Qui plus est, je ne vois pas en quoi les animaux que l’on élève intensivement aujourd’hui représentent un « danger » pour les êtres humains. Surtout que l’unique raison pour laquelle ils sont aussi nombreux, c’est du fait de l’élevage intensif que leur font subir les êtres humains, en forçant les femelles à avoir des bébés selon un rythme et une méthode qui sont tout sauf naturels (et qui contribue à réduire drastiquement leur espérance de vie).
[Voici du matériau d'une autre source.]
(** ** Sensor lines with a zero timestamp *)

Lemma alti_prefix (line : string) :
  substring 0 7 line = "tp=alti" -> substring 0 6 line = "tp=alt".
Proof.
  intros H.
  do 7 (destruct line as [|? line]; simpl in H; try discriminate H).
  injection H as -> -> -> -> -> -> ->. reflexivity.
Qed.

Lemma normalize_timestamp_zero : _normalize_timestamp (inject_Z 0) = None.
Proof. reflexivity. Qed.

Lemma py_trunc_zero (t : Q) : t == 0 -> py_trunc t = 0%Z.
Proof.
  intros E. unfold py_trunc.
  assert (L : Qle_bool 0 t = true) by (apply Qle_bool_iff; rewrite E; apply Qle_refl).
  rewrite L, E. reflexivity.
Qed.

Lemma int_float_field_zero (line : string) (x : nat) (t : Q) :
  float_field line x = Some t -> t == 0 ->
  int_float_field line x = Some 0%Z.
Proof.
  unfold float_field, int_float_field. intros H E.
  destruct (field line x) as [f|]; [|discriminate].
  rewrite H. now rewrite py_trunc_zero.
Qed.

Lemma read_line_zero_time (st : reader) (line : string) :
  zero_time_sensor_line line -> read_line st line = None.
Proof.
  intros [Hp (t & Hf & E)].
  pose proof (int_float_field_zero line 2 t Hf E) as Ht.
  unfold read_line.
  destruct Hp as [Hp | [Hp | Hp]].
  - rewrite Hp. simpl. rewrite Ht.
    destruct (int_field line 3); reflexivity.
  - rewrite Hp. simpl. rewrite Ht.
    destruct (int_field line 3); reflexivity.
  - rewrite (alti_prefix _ Hp), Hp. simpl. rewrite Ht.
    destruct (float_field line 3); reflexivity.
Qed.

Lemma read_lines_zero_time (line : string) :
  zero_time_sensor_line line ->
  forall f st, In line f -> read_lines st f = None.
Proof.
  intros Hz. induction f as [|l rest IH]; intros st Hin; [contradiction|].
  simpl. destruct Hin as [-> | Hin].
  - now rewrite read_line_zero_time.
  - destruct (read_line st l); [now apply IH | reflexivity].
Qed.

(** C10.  A heart-rate, cadence or altitude line with a zero time field
    makes [read_file] exit wherever it stands in the file, and [main] ends
    there without writing a file: [_normalize_timestamp] is applied to the
    zero, where [math.log10] raises.  A location line with a zero time takes
    the pause branch, which does not normalise. *)
Theorem zero_time_sensor_line_aborts_conversion :
  forall (M : MathLib) (input_file : string) (opts : options)
         (f : list string) (fs : filesystem) (line : string),
    In line f ->
    zero_time_sensor_line line ->
    _normalize_timestamp 0 = None /\
    read_file f = None /\
    main input_file opts f fs = Exited fs /\
    (forall st la lo, exists st', location_record st 0 la lo = Some st').
Proof.
  intros M input_file opts f fs line Hin Hz.
  assert (R : read_file f = None).
  { unfold read_file. now rewrite (read_lines_zero_time line Hz f _ Hin). }
  repeat split.
  - exact R.
  - unfold main, prepare. now rewrite R.
  - intros st la lo. rewrite location_record_pause; [eauto | left; reflexivity].
Qed.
Du coup je trouve que cet argument, qui consiste à évoquer le « danger » que représenteraient les animaux pour les humains pour justifier notre utilisation de ceux-ci, est plus un écran de fumée qu’autre chose. Cet argument invoque à mon avis une réalité complètement fantasmée où les êtres humains seraient entourés par des animaux dangereux et hostile et qu’on serait donc justifié dans notre oppression de ceux-ci. Si cette réalité existait peut-être il y a 10,000 ans, elle n’existe plus du tout aujourd’hui, donc je ne vois pas en quoi cet argument est recevable.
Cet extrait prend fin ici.